Brief.
Please give back, word for word, each line from the start of the entries through the one in which "part of the operating" is found.

Records.
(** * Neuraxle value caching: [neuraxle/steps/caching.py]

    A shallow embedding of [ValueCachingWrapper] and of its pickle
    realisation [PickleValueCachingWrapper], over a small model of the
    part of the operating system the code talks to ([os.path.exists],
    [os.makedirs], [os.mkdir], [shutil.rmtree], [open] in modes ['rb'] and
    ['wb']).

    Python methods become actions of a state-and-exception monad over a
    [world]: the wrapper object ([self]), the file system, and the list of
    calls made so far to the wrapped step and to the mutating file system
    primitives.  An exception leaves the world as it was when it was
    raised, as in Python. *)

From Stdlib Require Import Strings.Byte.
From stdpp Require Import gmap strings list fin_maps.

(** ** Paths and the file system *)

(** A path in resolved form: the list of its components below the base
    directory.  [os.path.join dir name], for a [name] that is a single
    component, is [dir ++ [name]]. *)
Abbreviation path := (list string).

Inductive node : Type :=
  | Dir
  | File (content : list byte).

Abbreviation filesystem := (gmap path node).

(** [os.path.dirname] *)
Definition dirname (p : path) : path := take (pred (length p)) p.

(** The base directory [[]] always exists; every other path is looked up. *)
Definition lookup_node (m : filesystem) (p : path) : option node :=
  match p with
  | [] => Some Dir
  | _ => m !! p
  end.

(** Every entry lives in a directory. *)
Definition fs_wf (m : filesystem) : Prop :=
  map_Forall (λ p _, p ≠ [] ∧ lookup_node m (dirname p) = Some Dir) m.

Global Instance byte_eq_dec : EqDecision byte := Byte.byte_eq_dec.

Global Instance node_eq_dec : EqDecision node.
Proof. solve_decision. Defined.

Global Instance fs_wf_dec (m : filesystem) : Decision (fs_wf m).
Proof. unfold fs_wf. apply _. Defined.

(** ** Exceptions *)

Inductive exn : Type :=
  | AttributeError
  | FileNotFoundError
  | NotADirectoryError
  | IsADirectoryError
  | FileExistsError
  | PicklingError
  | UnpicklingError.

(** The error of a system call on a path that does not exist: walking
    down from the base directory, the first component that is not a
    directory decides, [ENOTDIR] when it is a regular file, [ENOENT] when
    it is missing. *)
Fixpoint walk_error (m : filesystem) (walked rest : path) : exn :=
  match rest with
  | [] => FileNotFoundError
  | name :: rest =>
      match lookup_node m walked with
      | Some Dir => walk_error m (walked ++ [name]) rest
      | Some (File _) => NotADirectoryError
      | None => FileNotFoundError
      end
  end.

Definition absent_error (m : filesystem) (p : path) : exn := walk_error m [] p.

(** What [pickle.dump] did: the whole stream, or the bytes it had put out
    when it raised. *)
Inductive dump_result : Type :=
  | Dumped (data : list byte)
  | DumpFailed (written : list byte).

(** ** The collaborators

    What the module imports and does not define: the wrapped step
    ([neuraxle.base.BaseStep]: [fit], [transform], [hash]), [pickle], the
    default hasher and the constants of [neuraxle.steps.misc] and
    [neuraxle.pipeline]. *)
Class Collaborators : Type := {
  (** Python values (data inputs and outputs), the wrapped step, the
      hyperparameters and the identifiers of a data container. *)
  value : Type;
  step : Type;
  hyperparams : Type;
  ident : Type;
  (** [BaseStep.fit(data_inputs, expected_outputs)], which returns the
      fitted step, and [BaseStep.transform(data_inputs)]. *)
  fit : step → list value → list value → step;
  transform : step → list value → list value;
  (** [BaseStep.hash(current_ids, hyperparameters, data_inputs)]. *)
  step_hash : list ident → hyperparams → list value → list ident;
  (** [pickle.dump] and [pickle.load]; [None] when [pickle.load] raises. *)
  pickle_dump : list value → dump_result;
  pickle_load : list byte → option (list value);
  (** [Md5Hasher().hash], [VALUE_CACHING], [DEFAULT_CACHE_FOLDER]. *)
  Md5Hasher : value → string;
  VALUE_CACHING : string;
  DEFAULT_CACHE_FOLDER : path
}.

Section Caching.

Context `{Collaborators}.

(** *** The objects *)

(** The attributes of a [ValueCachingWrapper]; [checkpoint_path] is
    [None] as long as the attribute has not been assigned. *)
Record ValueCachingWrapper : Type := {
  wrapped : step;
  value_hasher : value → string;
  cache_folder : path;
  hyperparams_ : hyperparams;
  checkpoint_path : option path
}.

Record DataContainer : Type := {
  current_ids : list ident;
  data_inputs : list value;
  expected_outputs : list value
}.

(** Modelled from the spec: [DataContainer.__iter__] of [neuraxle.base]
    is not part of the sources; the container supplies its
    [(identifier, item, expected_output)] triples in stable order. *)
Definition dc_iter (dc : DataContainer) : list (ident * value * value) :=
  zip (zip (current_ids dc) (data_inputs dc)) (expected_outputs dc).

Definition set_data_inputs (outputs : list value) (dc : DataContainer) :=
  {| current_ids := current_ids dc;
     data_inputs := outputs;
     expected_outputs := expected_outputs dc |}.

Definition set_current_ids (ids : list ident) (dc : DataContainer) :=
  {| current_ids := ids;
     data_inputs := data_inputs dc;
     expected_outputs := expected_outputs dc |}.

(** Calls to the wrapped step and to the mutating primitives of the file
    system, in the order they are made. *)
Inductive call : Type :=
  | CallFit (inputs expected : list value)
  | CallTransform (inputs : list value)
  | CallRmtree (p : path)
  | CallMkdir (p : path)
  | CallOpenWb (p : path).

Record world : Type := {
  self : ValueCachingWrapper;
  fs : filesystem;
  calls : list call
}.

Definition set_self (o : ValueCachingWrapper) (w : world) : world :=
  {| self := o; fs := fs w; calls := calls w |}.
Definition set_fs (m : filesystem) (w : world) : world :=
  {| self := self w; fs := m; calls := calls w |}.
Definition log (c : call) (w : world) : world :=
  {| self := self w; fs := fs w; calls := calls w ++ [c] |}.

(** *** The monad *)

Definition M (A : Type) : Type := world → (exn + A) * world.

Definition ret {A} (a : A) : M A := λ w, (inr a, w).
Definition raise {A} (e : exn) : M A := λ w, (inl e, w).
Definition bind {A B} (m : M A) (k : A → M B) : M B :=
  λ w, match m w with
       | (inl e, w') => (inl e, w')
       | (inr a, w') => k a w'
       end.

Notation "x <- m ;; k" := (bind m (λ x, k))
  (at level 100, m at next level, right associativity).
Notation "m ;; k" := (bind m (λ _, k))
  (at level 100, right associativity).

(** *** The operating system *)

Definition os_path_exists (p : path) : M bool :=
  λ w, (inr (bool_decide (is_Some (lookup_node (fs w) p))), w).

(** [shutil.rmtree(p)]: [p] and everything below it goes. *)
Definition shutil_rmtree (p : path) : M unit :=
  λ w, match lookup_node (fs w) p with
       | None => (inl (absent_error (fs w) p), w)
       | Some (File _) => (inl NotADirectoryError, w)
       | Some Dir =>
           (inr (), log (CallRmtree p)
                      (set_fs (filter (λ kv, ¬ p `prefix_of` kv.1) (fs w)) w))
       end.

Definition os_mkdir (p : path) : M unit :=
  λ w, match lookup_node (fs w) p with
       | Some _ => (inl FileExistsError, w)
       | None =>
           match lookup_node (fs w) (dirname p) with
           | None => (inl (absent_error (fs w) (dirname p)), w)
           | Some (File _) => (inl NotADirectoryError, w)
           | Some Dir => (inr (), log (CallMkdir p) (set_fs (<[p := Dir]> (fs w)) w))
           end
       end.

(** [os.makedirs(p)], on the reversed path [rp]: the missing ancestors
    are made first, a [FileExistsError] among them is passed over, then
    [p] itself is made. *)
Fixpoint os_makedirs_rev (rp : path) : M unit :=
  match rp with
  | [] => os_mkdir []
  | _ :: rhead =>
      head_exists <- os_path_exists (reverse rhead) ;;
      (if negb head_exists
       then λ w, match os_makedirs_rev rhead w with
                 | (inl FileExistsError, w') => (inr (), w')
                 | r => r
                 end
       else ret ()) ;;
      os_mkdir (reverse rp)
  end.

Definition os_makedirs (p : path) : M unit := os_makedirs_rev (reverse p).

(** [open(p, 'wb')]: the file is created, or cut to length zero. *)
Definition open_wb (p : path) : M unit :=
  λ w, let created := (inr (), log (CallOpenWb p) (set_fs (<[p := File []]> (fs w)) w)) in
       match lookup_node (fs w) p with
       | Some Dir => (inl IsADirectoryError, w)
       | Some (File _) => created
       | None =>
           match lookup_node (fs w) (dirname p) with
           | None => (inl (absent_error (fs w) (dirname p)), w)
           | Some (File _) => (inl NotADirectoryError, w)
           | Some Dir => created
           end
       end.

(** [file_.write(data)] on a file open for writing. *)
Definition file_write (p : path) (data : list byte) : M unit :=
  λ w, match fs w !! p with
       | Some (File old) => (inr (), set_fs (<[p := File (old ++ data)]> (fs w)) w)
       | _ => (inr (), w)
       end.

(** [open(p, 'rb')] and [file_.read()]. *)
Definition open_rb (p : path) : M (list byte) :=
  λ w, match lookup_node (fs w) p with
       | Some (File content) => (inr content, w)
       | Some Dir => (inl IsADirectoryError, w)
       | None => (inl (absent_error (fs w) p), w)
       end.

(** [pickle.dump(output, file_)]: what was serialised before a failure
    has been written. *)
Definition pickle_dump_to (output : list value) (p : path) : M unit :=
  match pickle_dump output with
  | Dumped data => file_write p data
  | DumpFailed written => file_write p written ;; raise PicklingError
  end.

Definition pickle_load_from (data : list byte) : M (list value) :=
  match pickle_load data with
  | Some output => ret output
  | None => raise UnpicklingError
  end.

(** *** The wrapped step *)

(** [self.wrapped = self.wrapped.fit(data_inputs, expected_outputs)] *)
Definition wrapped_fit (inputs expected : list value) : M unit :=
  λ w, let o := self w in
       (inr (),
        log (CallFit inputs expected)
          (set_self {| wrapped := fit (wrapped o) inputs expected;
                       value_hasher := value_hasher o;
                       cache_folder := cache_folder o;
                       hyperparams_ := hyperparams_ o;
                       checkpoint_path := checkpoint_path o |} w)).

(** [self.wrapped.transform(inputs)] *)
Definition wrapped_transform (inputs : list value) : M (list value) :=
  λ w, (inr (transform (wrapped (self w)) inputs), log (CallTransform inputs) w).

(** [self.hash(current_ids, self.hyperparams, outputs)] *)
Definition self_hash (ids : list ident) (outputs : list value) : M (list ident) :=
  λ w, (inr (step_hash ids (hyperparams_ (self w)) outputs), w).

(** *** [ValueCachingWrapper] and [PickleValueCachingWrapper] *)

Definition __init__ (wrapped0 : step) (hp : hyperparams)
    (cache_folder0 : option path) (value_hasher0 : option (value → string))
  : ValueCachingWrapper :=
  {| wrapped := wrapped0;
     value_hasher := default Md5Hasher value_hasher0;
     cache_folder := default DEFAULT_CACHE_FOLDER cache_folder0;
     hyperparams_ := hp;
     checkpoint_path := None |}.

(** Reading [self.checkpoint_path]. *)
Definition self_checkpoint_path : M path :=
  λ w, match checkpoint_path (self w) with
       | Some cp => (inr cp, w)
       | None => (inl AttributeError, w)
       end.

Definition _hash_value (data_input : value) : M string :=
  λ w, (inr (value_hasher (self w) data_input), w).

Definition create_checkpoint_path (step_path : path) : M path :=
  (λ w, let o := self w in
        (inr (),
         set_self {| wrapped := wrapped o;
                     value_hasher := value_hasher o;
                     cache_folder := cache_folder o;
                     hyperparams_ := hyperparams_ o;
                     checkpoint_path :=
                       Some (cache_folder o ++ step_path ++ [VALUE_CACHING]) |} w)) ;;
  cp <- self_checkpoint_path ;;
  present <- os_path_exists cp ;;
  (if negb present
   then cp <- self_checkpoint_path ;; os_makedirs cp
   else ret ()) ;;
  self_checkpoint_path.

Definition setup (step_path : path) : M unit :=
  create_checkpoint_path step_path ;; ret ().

Exercise output.
(** * Neuraxle value caching: [neuraxle/steps/caching.py]

    A shallow embedding of [ValueCachingWrapper] and of its pickle
    realisation [PickleValueCachingWrapper], over a small model of the
    part of the operating system the code talks to ([os.path.exists],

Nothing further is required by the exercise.